That’s because Lendio works as a lending marketplace, matching borrowers (you, in this case) with lenders based on your loan application. A dedicated loan specialist will help you find the perfect loan, taking into account your personal credit score, your business model, your ability to repay the loan, and all sorts of other factors.
- Many loan options
- Personalized loan guidance
- Quick initial application
- Fast funding
- Wait time on application
- High variability in fees and terms
So no matter your situation, you can probably find a loan for your business. You can even compare loan offers to make sure you get the best one.
Lendio can even hook you up with some of the other lenders on this list.
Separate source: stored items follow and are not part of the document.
Lemma ls_run fuel u : started Q [] u → cursor u = 0x00881088 → (length es < fuel)%nat →
  ∃ u', ls fuel path u = Ret (0, u') ∧ Q' (concat (map entry_line es)) (os u').
Proof.
  intros Hst Hcur Hfuel. destruct (opendir_run u Hst Hcur) as (d & u1 & E1 & Hls1).
  unfold ls. rewrite (bind_Ret _ _ _ _ _ E1). cbn [Z.eqb Pos.eqb].
  destruct (ls_loop_run fuel d 0x00881088 es [] u1 Hls1 dir_names Hfuel) as (u2 & E2 & [_ [e He] HR]).
  rewrite (bind_Ret _ _ _ _ _ E2).
  destruct (dir_close d _ (os u2) HR) as (st & k' & E & HQ').
  exists (put_os k' u2). split; [|exact HQ'].
  unfold closedir, dirfd. erewrite bind_Ret; [reflexivity|].
  erewrite bind_Ret by (erewrite bind_Ret by (apply mget_Ret; exact He); reflexivity).
  erewrite bind_Ret by reflexivity.
  unfold zoom. cbn [comp_get user_os dir_fd]. by rewrite E.
Qed.

(** From its start to its exit, with a path or, for the root, without. *)
Lemma ls_exits fuel u : fresh Q u → (length es < fuel)%nat →
  exits (ls_main fuel) [Some path; None] 0 Q' (concat (map entry_line es)) u.
Proof.
  intros Hfresh Hfuel. eapply (start_exits _ [path]); [exact Hfresh|]. intros u1 Hst Hcur _.
  by apply ls_run.
Qed.

Lemma ls_root_exits fuel u : fresh Q u → (length es < fuel)%nat → path = str "/" →
  exits (ls_main fuel) [None] 0 Q' (concat (map entry_line es)) u.
Proof.
  intros Hfresh Hfuel Hp. eapply (start_exits _ []); [exact Hfresh|]. intros u1 Hst Hcur _.
  change (∃ u', ls fuel (str "/") u1 = Ret (0, u') ∧ Q' (concat (map entry_line es)) (os u')).
  rewrite <- Hp. by apply ls_run.
Qed.
End ls.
It might take longer than talking to those lenders directly, though, since you’ll have to wait a day or two for Lendio to match you with loans.
Kabbage: Best for bad credit
You won’t be disqualified simply because of a low credit score, so it’s a good business loan for bad credit.
But that’s not the only thing that sets Kabbage apart; it also uses an automated application process. You connect Kabbage with your business checking account or accounting software, and it looks at your financials. The proprietary algorithm makes a decision within minutes. So you don’t have to submit a lengthy application, and you can get your money quickly.
- Automated application and approval
- No credit score requirement
- Fast funding turnaround
- High APR
- Confusing repayment structure
The catch comes with Kabbage’s high rates. You’ll pay substantial fees as you repay the loan, and the repayment structure—which front-loads your fees—is best described as “pretty confusing.” Still, the fast access to funds, even without perfect personal credit, might make the fees worth it.
Fundbox: Best for startups
With Fundbox, you can get either a business line of credit or invoice financing. Like Kabbage, Fundbox doesn’t require a minimum credit score. Even better, Fundbox only requires two to three months of financial history, as well as $50,000 in revenue.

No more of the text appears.